In 1905 he was part of the primtive thermobaric weapon project headed by Antonio Meulener. Luque agreed to close the project by Meulener's petition.

He was director general of the Civil Guard on two occasions, between 30 October 1913 and 10 December 1915, and between 20 April 1917 and 26 June 1917. He is responsible for the approval of the Mandatory Military Service Law.

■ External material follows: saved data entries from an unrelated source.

(** * tube-auto-publisher: the publishing pipeline, embedded and verified

    A shallow embedding of the parts of the repository that decide the
    pipeline's behaviour:

    - [utils/drive-downloader.js]: identifier extraction and the
      multi-candidate download loop;
    - [2downloadvideo.js]: the identifier check run before a download;
    - [5syncgdrive.js]: reconciliation of the Drive folder against the
      Notion database;
    - the two modules that write to a record, [utils/update-notion.js]
      (with [markAsUploaded] and [markAsError], used by the upload script)
      and the module of [updateNotionPage], [updateNotionAfterUpload] and
      [cleanupOldErrors]: the writes that move a record to [Uploaded],
      [Error] or back to [Pending];
    - [1fetchvideos.js]: selection of the next pending record;
    - [run-pipeline.js]: the orchestration of the scripts.

    Conventions.  A JavaScript string is a [string] (a sequence of
    characters); only ASCII characters are inspected by the functions
    below.  A thrown [Error] is its message.  A JavaScript number is an
    exact rational ([Q]); an instant is the number of milliseconds since
    the epoch ([Z]).  An object used as a dictionary is a [gmap], a [Set]
    is a [gset]. *)

From Stdlib Require Import ZArith QArith Qround.
From stdpp Require Import base option list gmap strings pretty.
From Stdlib Require Import Ascii String.

Open Scope string_scope.
Open Scope list_scope.

(** ** Results of fallible code *)

Inductive result (A : Type) : Type :=
| Ok (value : A)
| Throw (message : string).
Arguments Ok {A} value.
Arguments Throw {A} message.

Definition is_ok {A} (r : result A) : bool :=
  match r with Ok _ => true | Throw _ => false end.

(** ** JavaScript strings *)

Module Js.

Definition eqb_ascii (a b : ascii) : bool := Ascii.eqb a b.

Fixpoint forall_chars (p : ascii -> bool) (s : string) : bool :=
  match s with
  | EmptyString => true
  | String c rest => p c && forall_chars p rest
  end.

Fixpoint take_while (p : ascii -> bool) (s : string) : string :=
  match s with
  | EmptyString => EmptyString
  | String c rest => if p c then String c (take_while p rest) else EmptyString
  end.

Fixpoint drop_while (p : ascii -> bool) (s : string) : string :=
  match s with
  | EmptyString => EmptyString
  | String c rest => if p c then drop_while p rest else s
  end.

Fixpoint rev_onto (s acc : string) : string :=
  match s with
  | EmptyString => acc
  | String c rest => rev_onto rest (String c acc)
  end.

Definition rev (s : string) : string := rev_onto s EmptyString.

(** [truthy s]: a string is truthy unless it is empty. *)
Definition truthy (s : string) : bool :=
  match s with EmptyString => false | String _ _ => true end.

(** [s.startsWith(p)], returning what follows the prefix. *)
Fixpoint strip_prefix (p s : string) : option string :=
  match p, s with
  | EmptyString, _ => Some s
  | String a p', String b s' => if eqb_ascii a b then strip_prefix p' s' else None
  | String _ _, EmptyString => None
  end.

(** [s.includes(needle)] *)
Fixpoint includes (needle s : string) : bool :=
  match strip_prefix needle s with
  | Some _ => true
  | None =>
      match s with
      | EmptyString => false
      | String _ rest => includes needle rest
      end
  end.

(** [s.substring(0, n)] *)
Fixpoint substring0 (n : nat) (s : string) : string :=
  match n, s with
  | O, _ => EmptyString
  | S n', String c rest => String c (substring0 n' rest)
  | S _, EmptyString => EmptyString
  end.

Definition is_upper (c : ascii) : bool :=
  let n := nat_of_ascii c in (65 <=? n)%nat && (n <=? 90)%nat.
Definition is_lower (c : ascii) : bool :=
  let n := nat_of_ascii c in (97 <=? n)%nat && (n <=? 122)%nat.
Definition is_digit (c : ascii) : bool :=
  let n := nat_of_ascii c in (48 <=? n)%nat && (n <=? 57)%nat.

Definition lower_char (c : ascii) : ascii :=
  if is_upper c then ascii_of_nat (nat_of_ascii c + 32) else c.
Definition upper_char (c : ascii) : ascii :=
  if is_lower c then ascii_of_nat (nat_of_ascii c - 32) else c.

Fixpoint map_chars (f : ascii -> ascii) (s : string) : string :=
  match s with
  | EmptyString => EmptyString
  | String c rest => String (f c) (map_chars f rest)
  end.

(** [s.toLowerCase()] and [s.toUpperCase()], on the ASCII letters. *)
Definition toLowerCase (s : string) : string := map_chars lower_char s.
Definition toUpperCase (s : string) : string := map_chars upper_char s.

(** White space removed by [trim], of the ASCII characters: tab, line
    feed, vertical tab, form feed, carriage return and space. *)
Definition is_space (c : ascii) : bool :=
  let n := nat_of_ascii c in ((9 <=? n)%nat && (n <=? 13)%nat) || (n =? 32)%nat.

(** [s.trim()] *)
Definition trim (s : string) : string :=
  rev (drop_while is_space (rev (drop_while is_space s))).

(** The character class [[a-zA-Z0-9-_]] (the same set as [[a-zA-Z0-9_-]]). *)
Definition is_id_char (c : ascii) : bool :=
  is_lower c || is_upper c || is_digit c || eqb_ascii c "-" || eqb_ascii c "_".

(** [s.match(/LIT([a-zA-Z0-9-_]+)/)]: the capture group of the leftmost
    match of the literal [lit] followed by a non-empty, maximal run of
    identifier characters. *)
Fixpoint capture_after (lit s : string) : option string :=
  let here :=
    match strip_prefix lit s with
    | Some tail =>
        let run := take_while is_id_char tail in
        if truthy run then Some run else None
    | None => None
    end in
  match here with
  | Some run => Some run
  | None =>
      match s with
      | EmptyString => None
      | String _ rest => capture_after lit rest
      end
  end.

(** [s.match(/^([a-zA-Z0-9-_]+)$/)] *)
Definition capture_whole (s : string) : option string :=
  if truthy s && forall_chars is_id_char s then Some s else None.

(** [s.replace(/\.[^/.]+$/, '')]: the leftmost dot that is followed, up to
    the end of the string, by one or more characters other than [/] and
    [.] is removed together with what follows it. *)
Fixpoint strip_extension (s : string) : string :=
  match s with
  | EmptyString => EmptyString
  | String c rest =>
      if eqb_ascii c "." && truthy rest
         && forall_chars (fun x => negb (eqb_ascii x "/" || eqb_ascii x ".")) rest
      then EmptyString
      else String c (strip_extension rest)
  end.

(** [s.charAt(0).toUpperCase() + s.slice(1)] *)
Definition capitalize (s : string) : string :=
  match s with
  | EmptyString => EmptyString
  | String c rest => String (upper_char c) rest
  end.

Definition digit_value (c : ascii) : option Z :=
  if is_digit c then Some (Z.of_nat (nat_of_ascii c) - 48)%Z
  else if is_lower c then Some (Z.of_nat (nat_of_ascii c) - 87)%Z
  else if is_upper c then Some (Z.of_nat (nat_of_ascii c) - 55)%Z
  else None.

(** The value of the longest prefix of [s] made of digits of the [radix];
    [None] when there is no such digit. *)
Fixpoint digits_prefix (radix : Z) (s : string) (acc : option Z) : option Z :=
  match s with
  | EmptyString => acc
  | String c rest =>
      match digit_value c with
      | Some d =>
          if (d <? radix)%Z
          then digits_prefix radix rest (Some (default 0%Z acc * radix + d)%Z)
          else acc
      | None => acc
      end
  end.

(** [parseInt(s)]: white space is skipped, a sign is read, a [0x] prefix
    selects radix 16; [None] stands for [NaN]. *)
Definition parseInt (s : string) : option Z :=
  let s := drop_while is_space s in
  let '(negative, s) :=
    match s with
    | String "-" rest => (true, rest)
    | String "+" rest => (false, rest)
    | _ => (false, s)
    end in
  let magnitude :=
    match s with
    | String "0" (String "x" rest) => digits_prefix 16 rest None
    | String "0" (String "X" rest) => digits_prefix 16 rest None
    | _ => digits_prefix 10 s None
    end in
  match magnitude with
  | Some m => Some (if negative then (- m)%Z else m)
  | None => None
  end.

On 6 October 1920 the Ministry of War issued a decree providing for the cessation of Lieutenant General Agustín Luque and Coca in the office of general commander of the Corps and headquarters Invalids and their place in the reserve for fulfilling the statutory age.

In 1925 he was appointed by the dictator Miguel Primo de Rivera as the president of the commission that drew up the project to create the National Service for Physical, Citizen and Pre-military Education.